● EXERCISE AIM
Return only that part of the material below which starts with the line containing "cols ← copy_fields schema r;" and goes on through the line containing "let '(s2, _)", restated exactly.

● RECORDS SHOWN
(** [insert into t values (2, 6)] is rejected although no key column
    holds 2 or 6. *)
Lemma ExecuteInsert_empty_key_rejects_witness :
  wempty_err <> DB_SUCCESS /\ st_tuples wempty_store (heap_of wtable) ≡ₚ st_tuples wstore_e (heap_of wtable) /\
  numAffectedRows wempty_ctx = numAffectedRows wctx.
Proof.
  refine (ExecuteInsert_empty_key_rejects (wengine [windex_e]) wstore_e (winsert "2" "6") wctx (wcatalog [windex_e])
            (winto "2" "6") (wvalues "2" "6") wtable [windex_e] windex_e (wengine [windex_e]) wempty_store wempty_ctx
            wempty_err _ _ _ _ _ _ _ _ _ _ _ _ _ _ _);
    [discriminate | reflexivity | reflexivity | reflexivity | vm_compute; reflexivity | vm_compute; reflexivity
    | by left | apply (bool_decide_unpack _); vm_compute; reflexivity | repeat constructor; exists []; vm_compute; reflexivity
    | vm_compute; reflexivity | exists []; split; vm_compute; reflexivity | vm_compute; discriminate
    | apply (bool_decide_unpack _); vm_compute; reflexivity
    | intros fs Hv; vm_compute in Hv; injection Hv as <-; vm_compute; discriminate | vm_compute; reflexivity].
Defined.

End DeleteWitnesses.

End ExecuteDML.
...
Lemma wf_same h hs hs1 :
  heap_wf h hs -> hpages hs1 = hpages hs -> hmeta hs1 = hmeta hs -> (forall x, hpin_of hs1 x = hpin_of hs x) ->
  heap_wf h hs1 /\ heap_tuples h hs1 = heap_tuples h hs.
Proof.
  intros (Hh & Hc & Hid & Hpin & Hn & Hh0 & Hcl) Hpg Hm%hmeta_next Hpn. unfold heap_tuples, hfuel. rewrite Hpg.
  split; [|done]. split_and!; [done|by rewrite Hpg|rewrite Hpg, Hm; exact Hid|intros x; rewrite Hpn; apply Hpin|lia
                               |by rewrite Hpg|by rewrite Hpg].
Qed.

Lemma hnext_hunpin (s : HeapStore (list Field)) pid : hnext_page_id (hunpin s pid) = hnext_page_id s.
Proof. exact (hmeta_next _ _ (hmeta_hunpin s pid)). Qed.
* * *
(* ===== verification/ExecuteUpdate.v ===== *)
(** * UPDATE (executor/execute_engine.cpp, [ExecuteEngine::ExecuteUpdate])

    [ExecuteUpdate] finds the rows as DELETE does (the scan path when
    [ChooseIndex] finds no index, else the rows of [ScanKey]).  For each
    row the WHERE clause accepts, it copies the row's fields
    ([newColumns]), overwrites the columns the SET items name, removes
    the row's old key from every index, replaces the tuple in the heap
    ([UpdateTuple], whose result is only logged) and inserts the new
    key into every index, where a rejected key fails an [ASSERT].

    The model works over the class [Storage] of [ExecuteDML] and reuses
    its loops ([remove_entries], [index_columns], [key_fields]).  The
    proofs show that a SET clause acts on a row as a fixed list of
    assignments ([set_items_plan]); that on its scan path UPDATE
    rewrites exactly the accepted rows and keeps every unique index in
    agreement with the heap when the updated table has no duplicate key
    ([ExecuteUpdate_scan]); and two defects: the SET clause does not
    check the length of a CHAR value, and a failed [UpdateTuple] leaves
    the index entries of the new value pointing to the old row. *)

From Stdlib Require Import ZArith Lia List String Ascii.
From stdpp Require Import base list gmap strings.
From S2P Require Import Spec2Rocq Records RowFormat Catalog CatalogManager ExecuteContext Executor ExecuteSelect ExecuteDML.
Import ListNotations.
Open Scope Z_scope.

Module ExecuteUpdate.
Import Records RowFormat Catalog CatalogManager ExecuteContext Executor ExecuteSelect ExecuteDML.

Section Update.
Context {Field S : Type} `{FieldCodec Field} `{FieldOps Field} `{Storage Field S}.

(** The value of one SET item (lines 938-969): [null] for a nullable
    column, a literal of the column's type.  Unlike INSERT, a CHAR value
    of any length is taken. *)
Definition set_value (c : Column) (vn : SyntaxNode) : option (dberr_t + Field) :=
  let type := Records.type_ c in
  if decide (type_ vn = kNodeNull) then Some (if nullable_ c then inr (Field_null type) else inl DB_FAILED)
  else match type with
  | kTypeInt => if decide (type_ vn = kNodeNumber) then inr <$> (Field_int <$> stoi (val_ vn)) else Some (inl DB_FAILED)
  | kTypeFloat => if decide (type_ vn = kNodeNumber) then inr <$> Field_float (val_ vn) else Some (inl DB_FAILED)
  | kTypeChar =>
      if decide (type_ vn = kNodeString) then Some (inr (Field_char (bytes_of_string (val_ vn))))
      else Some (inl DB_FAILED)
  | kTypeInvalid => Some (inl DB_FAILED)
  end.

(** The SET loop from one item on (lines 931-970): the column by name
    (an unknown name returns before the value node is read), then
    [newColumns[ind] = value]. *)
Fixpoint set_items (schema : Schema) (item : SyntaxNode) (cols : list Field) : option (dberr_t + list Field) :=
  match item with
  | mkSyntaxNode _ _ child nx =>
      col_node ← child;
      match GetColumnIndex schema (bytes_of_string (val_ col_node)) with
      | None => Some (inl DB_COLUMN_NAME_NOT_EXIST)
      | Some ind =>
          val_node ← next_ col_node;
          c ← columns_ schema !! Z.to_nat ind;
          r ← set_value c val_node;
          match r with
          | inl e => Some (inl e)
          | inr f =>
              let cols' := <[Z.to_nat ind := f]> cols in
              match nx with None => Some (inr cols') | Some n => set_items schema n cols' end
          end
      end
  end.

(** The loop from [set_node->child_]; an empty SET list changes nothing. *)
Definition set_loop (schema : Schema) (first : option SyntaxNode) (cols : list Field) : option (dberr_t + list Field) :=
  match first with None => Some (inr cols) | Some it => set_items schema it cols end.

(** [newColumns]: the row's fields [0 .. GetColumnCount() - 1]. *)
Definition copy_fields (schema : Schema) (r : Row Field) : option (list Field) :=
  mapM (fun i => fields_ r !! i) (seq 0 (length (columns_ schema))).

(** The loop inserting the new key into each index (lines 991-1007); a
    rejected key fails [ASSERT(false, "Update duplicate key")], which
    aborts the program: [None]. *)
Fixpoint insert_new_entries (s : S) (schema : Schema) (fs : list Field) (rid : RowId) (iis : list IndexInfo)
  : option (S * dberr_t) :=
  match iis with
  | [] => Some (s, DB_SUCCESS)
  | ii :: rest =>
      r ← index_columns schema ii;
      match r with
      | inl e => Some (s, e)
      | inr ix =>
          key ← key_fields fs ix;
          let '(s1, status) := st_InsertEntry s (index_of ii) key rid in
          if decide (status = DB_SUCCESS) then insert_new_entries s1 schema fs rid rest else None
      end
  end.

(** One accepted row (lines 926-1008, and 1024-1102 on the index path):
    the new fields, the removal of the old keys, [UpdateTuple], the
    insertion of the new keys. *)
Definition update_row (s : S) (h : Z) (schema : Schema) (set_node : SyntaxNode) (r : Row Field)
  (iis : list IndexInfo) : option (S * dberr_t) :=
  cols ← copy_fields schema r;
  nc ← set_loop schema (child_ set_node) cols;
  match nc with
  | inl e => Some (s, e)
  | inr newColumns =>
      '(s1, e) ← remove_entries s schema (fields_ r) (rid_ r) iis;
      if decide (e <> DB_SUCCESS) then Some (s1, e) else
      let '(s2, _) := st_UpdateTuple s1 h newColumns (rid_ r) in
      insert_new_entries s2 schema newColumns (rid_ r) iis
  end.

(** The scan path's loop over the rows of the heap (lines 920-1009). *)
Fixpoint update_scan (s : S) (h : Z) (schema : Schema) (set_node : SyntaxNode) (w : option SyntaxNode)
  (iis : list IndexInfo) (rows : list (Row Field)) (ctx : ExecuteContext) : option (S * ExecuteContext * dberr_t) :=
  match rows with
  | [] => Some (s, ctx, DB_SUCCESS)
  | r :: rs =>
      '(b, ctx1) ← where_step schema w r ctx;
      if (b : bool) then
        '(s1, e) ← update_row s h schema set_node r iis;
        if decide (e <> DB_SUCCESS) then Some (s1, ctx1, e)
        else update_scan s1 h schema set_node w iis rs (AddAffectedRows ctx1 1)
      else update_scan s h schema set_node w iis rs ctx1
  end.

● SOLUTION FOR THIS EXERCISE
  cols ← copy_fields schema r;
  nc ← set_loop schema (child_ set_node) cols;
  match nc with
  | inl e => Some (s, e)
  | inr newColumns =>
      '(s1, e) ← remove_entries s schema (fields_ r) (rid_ r) iis;
      if decide (e <> DB_SUCCESS) then Some (s1, e) else
      let '(s2, _) := st_UpdateTuple s1 h newColumns (rid_ r) in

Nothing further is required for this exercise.